▶ _ABOUT THIS EXERCISE_:
Search the records for the string "Lemma" and return each line that has it.
::: ENTRIES PROVIDED
Lemma compileInstr_reports b instr p e :
  compileInstr b instr p = Panic e → reportedInInstr e instr.
Proof.
  destruct (compileValue_reports_both b) as [HV HI].
  destruct instr as [iv|A V|succs|Results|Cond succs|k]; cbn; intros H.
  - apply bind_Panic in H as [H|(?&?&_&H)]; [|done].
    apply reportedIn_Instr. by eapply HI.
  - apply reportedIn_Instr. cbn.
    apply bind_Panic in H as [H|(x & p1 & _ & H)].
    { eapply reportedIn_mono; [|by eapply HV].
      intros u Hu. apply elem_of_app. by left. }
    apply bind_Panic in H as [H|(y & p2 & _ & H)].
    { eapply reportedIn_mono; [|by eapply HV].
      intros u Hu. apply elem_of_app. by right. }
    apply bind_Panic in H as [H|(?&?&_&H)]; [|done].
    by apply emit_Panic in H as [? ->].
  - destruct (succs !! 0%nat); [|unfold panic in H; by simplify_eq].
    apply bind_Panic in H as [H|(?&?&_&H)].
    { by apply fnBlock_Panic in H as [? ->]. }
    apply bind_Panic in H as [H|(?&?&_&H)]; [|done].
    by apply emit_Panic in H as [? ->].
  - apply reportedIn_Instr. cbn.
    apply bind_Panic in H as [H|(?&?&_&H)].
    { apply forRange_reports in H; [done|].
      apply Forall_forall. intros v _ q e0. apply HV. }
    apply bind_Panic in H as [H|(?&?&_&H)]; [|done].
    by apply emit_Panic in H as [? ->].
  - apply reportedIn_Instr. cbn.
    apply bind_Panic in H as [H|(c & p1 & _ & H)]; [by eapply HV|].
    destruct (succs !! 0%nat); [|unfold panic in H; by simplify_eq].
    apply bind_Panic in H as [H|(?&?&_&H)].
    { by apply fnBlock_Panic in H as [? ->]. }
    destruct (succs !! 1%nat); [|unfold panic in H; by simplify_eq].
    apply bind_Panic in H as [H|(?&?&_&H)].
    { by apply fnBlock_Panic in H as [? ->]. }
    apply bind_Panic in H as [H|(?&?&_&H)]; [|done].
    by apply emit_Panic in H as [? ->].
  - unfold panic in H. by simplify_eq.
Qed.

Lemma compileBlock_reports b block doInit p e :
  compileBlock b block doInit p = Panic e → reportedInBlock e block.
Proof.
  unfold compileBlock. intros H.
  apply bind_Panic in H as [H|(?&?&_&H)].
  { by apply fnBlock_Panic in H as [? ->]. }
  apply bind_Panic in H as [H|(?&?&_&H)]; [done|].
  apply bind_Panic in H as [H|(?&?&_&H)]; [done|].
  apply bind_Panic in H as [H|(?&?&_&H)].
  { destruct doInit; [|done]. by apply callMainInit_Panic in H as [? ->]. }
  apply bind_Panic in H as [H|(?&?&_&H)]; [|done].
  unfold compileInstrs in H.
  apply bind_Panic in H as [H|(?&?&_&H)]; [|done].
  apply forRange_Panic in H as (l1 & instr & l2 & ys & p1 & Hl & _ & Hi).
  apply compileInstr_reports in Hi.
  assert (instr ∈ ssa.Instrs block) as Hin.
  { rewrite Hl. apply elem_of_app. right. by left. }
  assert (reachedByInstr instr ⊆ reachedInBlock block) as Hsub.
  { intros u Hu. apply list_elem_of_bind. by exists instr. }
  destruct e as [|k|k|[k|]|nm|r]; cbn in *; try done.
  - destruct Hi as [a Ha]. exists a. by apply Hsub.
  - by subst.
  - by apply Hsub.
Qed.

Lemma compileBlocks_Panic b name blocks i p e :
  compileBlocks b name i blocks p = Panic e →
  ∃ block doInit q, block ∈ blocks ∧
                    compileBlock b block doInit q = Panic e.
Proof.
  revert i p. induction blocks as [|block blocks IH]; intros i p H;
    simpl in H; [done|].
  apply bind_Panic in H as [H|(?&?&_&H)].
  - eexists block, _, p. split; [by left|done].
  - apply IH in H as (block' & doInit & q & Hin & H).
    exists block', doInit, q. split; [by right|done].
Qed.

Lemma runInit_Panic d p e :
  runInit d p = Panic e →
  ∃ block doInit q, block ∈ ssa.Blocks (d_f d) ∧
                    compileBlock (d_fn d) block doInit q = Panic e.
Proof.
  unfold runInit. intros H.
  apply bind_Panic in H as [H|(?&?&_&H)]; [done|].
  destruct (_ =? _)%nat; [done|].
  apply bind_Panic in H as [H|(?&?&_&H)]; [done|].
  apply bind_Panic in H as [H|(?&?&_&H)]; [|done].
  by apply compileBlocks_Panic in H.
Qed.

(** A translation that fails on a package without type members fails in
    a block of a compiled function, and a panic value that names a kind
    names the kind of a construct of that block. *)
Lemma NewPackage_inl_reports pkg_ e :
  NewPackage pkg_ = inl e →
  (Exists (λ m, isType m.2) (ssa.Members pkg_) ∧ e = Todo) ∨
  ∃ nm f block,
    (nm, ssa.MFunction f) ∈ ssa.Members pkg_ ∧ ssa.TypeParams f = [] ∧
    block ∈ ssa.Blocks f ∧ reportedInBlock e block.
Proof.
  rewrite NewPackage_phases.
  destruct (decide (Exists (λ m, isType m.2) (ssa.Members pkg_))) as [Ht|Ht].
  { rewrite declareMembers_type by (by rewrite sortSlice_perm).
    intros [= <-]. by left. }
  apply Forall_Exists_neg in Ht.
  rewrite declareMembers_Ok by (by rewrite sortSlice_perm).
  destruct (forRange runInit _ _) as [us p'|e'] eqn:Hr; [done|].
  intros [= ->]. right.
  apply forRange_Panic in Hr as (l1 & d & l2 & ys & p1 & Hl & _ & Hd).
  assert (d ∈ imap closure (funcsOf (sortSlice (ssa.Members pkg_)))) as Hin.
  { change (imap closure (funcsOf (sortSlice (ssa.Members pkg_))))
      with (inits (declared (sortSlice (ssa.Members pkg_))
                     (startContext pkg_))).
    rewrite Hl. apply elem_of_app. right. by left. }
  apply elem_of_lookup_imap in Hin as (k & f & -> & Hk).
  apply list_elem_of_lookup_2, list_elem_of_omap in Hk
    as ([nm m] & Hm & Hf).
  rewrite sortSlice_perm in Hm. cbn in Hf.
  destruct m as [f'| | |]; try done.
  destruct (ssa.TypeParams f') eqn:E; [|done]. simplify_eq.
  apply runInit_Panic in Hd as (block & doInit & q & Hb & Hblk).
  exists nm, f, block. split_and!; [done..|].
  by eapply compileBlock_reports.
Qed.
::::::
▶ _SOLUTION TO THE PROBLEM_:
Lemma compileInstr_reports b instr p e :
Lemma compileBlock_reports b block doInit p e :
Lemma compileBlocks_Panic b name blocks i p e :
Lemma runInit_Panic d p e :
Lemma NewPackage_inl_reports pkg_ e :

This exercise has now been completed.